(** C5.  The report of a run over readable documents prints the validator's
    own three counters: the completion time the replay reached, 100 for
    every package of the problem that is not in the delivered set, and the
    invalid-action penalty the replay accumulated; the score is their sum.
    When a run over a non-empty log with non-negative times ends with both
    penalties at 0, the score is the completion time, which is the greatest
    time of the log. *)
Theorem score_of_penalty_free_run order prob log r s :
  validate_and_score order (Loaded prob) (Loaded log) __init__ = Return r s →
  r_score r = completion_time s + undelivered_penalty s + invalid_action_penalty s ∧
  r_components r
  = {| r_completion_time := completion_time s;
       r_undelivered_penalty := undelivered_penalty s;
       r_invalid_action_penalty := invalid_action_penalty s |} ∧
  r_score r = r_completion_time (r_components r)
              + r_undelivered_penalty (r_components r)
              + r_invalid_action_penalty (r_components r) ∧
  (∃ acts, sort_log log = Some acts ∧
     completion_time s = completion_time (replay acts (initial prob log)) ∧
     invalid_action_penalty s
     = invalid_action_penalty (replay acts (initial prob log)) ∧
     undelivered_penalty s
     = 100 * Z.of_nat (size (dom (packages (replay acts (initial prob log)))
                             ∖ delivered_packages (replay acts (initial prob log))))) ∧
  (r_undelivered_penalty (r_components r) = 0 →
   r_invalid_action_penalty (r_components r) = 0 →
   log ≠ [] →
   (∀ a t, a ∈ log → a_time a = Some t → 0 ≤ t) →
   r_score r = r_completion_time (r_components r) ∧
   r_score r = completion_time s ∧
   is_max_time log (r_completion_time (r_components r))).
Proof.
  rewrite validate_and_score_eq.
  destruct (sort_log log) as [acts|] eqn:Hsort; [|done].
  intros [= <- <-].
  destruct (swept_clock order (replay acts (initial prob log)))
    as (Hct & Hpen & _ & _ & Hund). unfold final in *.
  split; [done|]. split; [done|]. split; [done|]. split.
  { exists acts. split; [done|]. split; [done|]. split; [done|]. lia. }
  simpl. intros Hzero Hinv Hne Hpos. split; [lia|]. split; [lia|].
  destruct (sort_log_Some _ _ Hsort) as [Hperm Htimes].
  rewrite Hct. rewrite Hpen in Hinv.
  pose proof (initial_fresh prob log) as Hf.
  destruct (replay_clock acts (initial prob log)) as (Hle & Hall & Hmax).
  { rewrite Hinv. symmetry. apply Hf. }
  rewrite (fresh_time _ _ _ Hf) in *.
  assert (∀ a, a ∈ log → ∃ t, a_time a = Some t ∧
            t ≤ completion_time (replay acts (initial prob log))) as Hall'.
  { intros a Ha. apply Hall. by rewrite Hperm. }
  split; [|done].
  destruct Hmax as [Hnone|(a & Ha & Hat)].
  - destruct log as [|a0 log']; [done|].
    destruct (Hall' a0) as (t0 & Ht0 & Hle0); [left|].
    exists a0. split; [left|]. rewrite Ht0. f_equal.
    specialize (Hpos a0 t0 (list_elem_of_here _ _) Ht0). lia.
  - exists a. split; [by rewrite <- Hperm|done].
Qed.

- - - - -

▶ [WHAT THE TASK ASKS] Only the lines from the one containing "t ≤ completion_time" through the last line above belong in your answer. Retype them exactly.

▶ [REPLY]
            t ≤ completion_time (replay acts (initial prob log))) as Hall'.
  { intros a Ha. apply Hall. by rewrite Hperm. }
  split; [|done].
  destruct Hmax as [Hnone|(a & Ha & Hat)].
  - destruct log as [|a0 log']; [done|].
    destruct (Hall' a0) as (t0 & Ht0 & Hle0); [left|].
    exists a0. split; [left|]. rewrite Ht0. f_equal.
    specialize (Hpos a0 t0 (list_elem_of_here _ _) Ht0). lia.
  - exists a. split; [by rewrite <- Hperm|done].
Qed.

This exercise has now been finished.